MATERIAL TO PROCESS —

Lemma shows_bind {B C} (m : prog Server B) (k : B -> prog Server C) P Q :
  shows m P -> (forall b, shows (k b) (Q b)) ->
  shows (bind m k) (fun c w0 w => exists b w1, P b w0 w1 /\ server_later w0 w1 /\ server_later w1 w /\ Q b c w1 w).
Proof.
  intros M K w. apply safe_bind. eapply safe_mono; [apply M|]. intros [b|e] w1 [L1 P1]; [|by split].
  eapply safe_mono; [apply K|]. intros x w2 [L2 Q2]. split; [by transitivity w1|].
  intros c ->. exists b, w1. auto.
Qed.

Lemma shows_mono {B} (m : prog Server B) P Q : shows m P -> (forall b w w', P b w w' -> Q b w w') -> shows m Q.
Proof. intros M I w. eapply safe_mono; [apply M|]. intros x w' [L p]. split; [done|]. eauto. Qed.

Lemma shows_ret {B} (b : B) (P : B -> Server -> Server -> Prop) : (forall w, P b w w) -> shows (Ret b) P.
Proof. intros H2 w. apply safe_ret. split; [reflexivity|]. by intros c [= <-]. Qed.

Lemma shows_throw {B} e (P : B -> Server -> Server -> Prop) : shows (Throw e) P.
Proof. intros w. apply safe_throw. split; [reflexivity|done]. Qed.

Lemma shows_result {B} (x : result B) : shows (of_result x) (fun b _ _ => x = Ok b).
Proof. destruct x; [by apply shows_ret|apply shows_throw]. Qed.

Lemma shows_look {B} (f : Server -> B) : shows (look f) (fun b w0 w => exists w1, b = f w1 /\ server_later w0 w1 /\ server_later w1 w).
Proof.
  intros w. apply safe_look; [reflexivity|]. intros w1 L _. split; [done|]. intros b [= <-]. by exists w1.
Qed.

(** ** The checks *)

Abbreviation transport := (assertTrustedTransport http sha256 verify ipv6_hostname).

Lemma shows_create_nonce i (h : js_error -> js_error) :
  shows (catch (call (create_nonce sha256 i)) (fun e => Throw (h e)))
    (fun _ _ w => (the_hash i, timestamp i + 30000) ∈ nonces w).
Proof.
  intros w. apply safe_catch, safe_call. intros w1 L1 I1. split; [intros _; by split|].
  destruct (create_nonce sha256 i w1) as [[b w2]|e] eqn:E; [|by split].
  destruct (create_nonce_later _ _ _ _ E) as (L2 & S & N).
  assert (L : server_later w w2) by (by transitivity w1).
  split; [unfold server_inv; by rewrite S|]. split; [done|]. split; [|intros _; by split].
  split; [done|]. by intros c _.
Qed.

WHAT THE EXERCISE ASKS — Everything in the records should be written out again exactly.

ANSWER FOR THE TASK —
Lemma shows_bind {B C} (m : prog Server B) (k : B -> prog Server C) P Q :
  shows m P -> (forall b, shows (k b) (Q b)) ->
  shows (bind m k) (fun c w0 w => exists b w1, P b w0 w1 /\ server_later w0 w1 /\ server_later w1 w /\ Q b c w1 w).
Proof.
  intros M K w. apply safe_bind. eapply safe_mono; [apply M|]. intros [b|e] w1 [L1 P1]; [|by split].
  eapply safe_mono; [apply K|]. intros x w2 [L2 Q2]. split; [by transitivity w1|].
  intros c ->. exists b, w1. auto.
Qed.

Lemma shows_mono {B} (m : prog Server B) P Q : shows m P -> (forall b w w', P b w w' -> Q b w w') -> shows m Q.
Proof. intros M I w. eapply safe_mono; [apply M|]. intros x w' [L p]. split; [done|]. eauto. Qed.

Lemma shows_ret {B} (b : B) (P : B -> Server -> Server -> Prop) : (forall w, P b w w) -> shows (Ret b) P.
Proof. intros H2 w. apply safe_ret. split; [reflexivity|]. by intros c [= <-]. Qed.

Lemma shows_throw {B} e (P : B -> Server -> Server -> Prop) : shows (Throw e) P.
Proof. intros w. apply safe_throw. split; [reflexivity|done]. Qed.

Lemma shows_result {B} (x : result B) : shows (of_result x) (fun b _ _ => x = Ok b).
Proof. destruct x; [by apply shows_ret|apply shows_throw]. Qed.

Lemma shows_look {B} (f : Server -> B) : shows (look f) (fun b w0 w => exists w1, b = f w1 /\ server_later w0 w1 /\ server_later w1 w).
Proof.
  intros w. apply safe_look; [reflexivity|]. intros w1 L _. split; [done|]. intros b [= <-]. by exists w1.
Qed.

(** ** The checks *)

Abbreviation transport := (assertTrustedTransport http sha256 verify ipv6_hostname).

Lemma shows_create_nonce i (h : js_error -> js_error) :
  shows (catch (call (create_nonce sha256 i)) (fun e => Throw (h e)))
    (fun _ _ w => (the_hash i, timestamp i + 30000) ∈ nonces w).
Proof.
  intros w. apply safe_catch, safe_call. intros w1 L1 I1. split; [intros _; by split|].
  destruct (create_nonce sha256 i w1) as [[b w2]|e] eqn:E; [|by split].
  destruct (create_nonce_later _ _ _ _ E) as (L2 & S & N).
  assert (L : server_later w w2) by (by transitivity w1).
  split; [unfold server_inv; by rewrite S|]. split; [done|]. split; [|intros _; by split].
  split; [done|]. by intros c _.
Qed.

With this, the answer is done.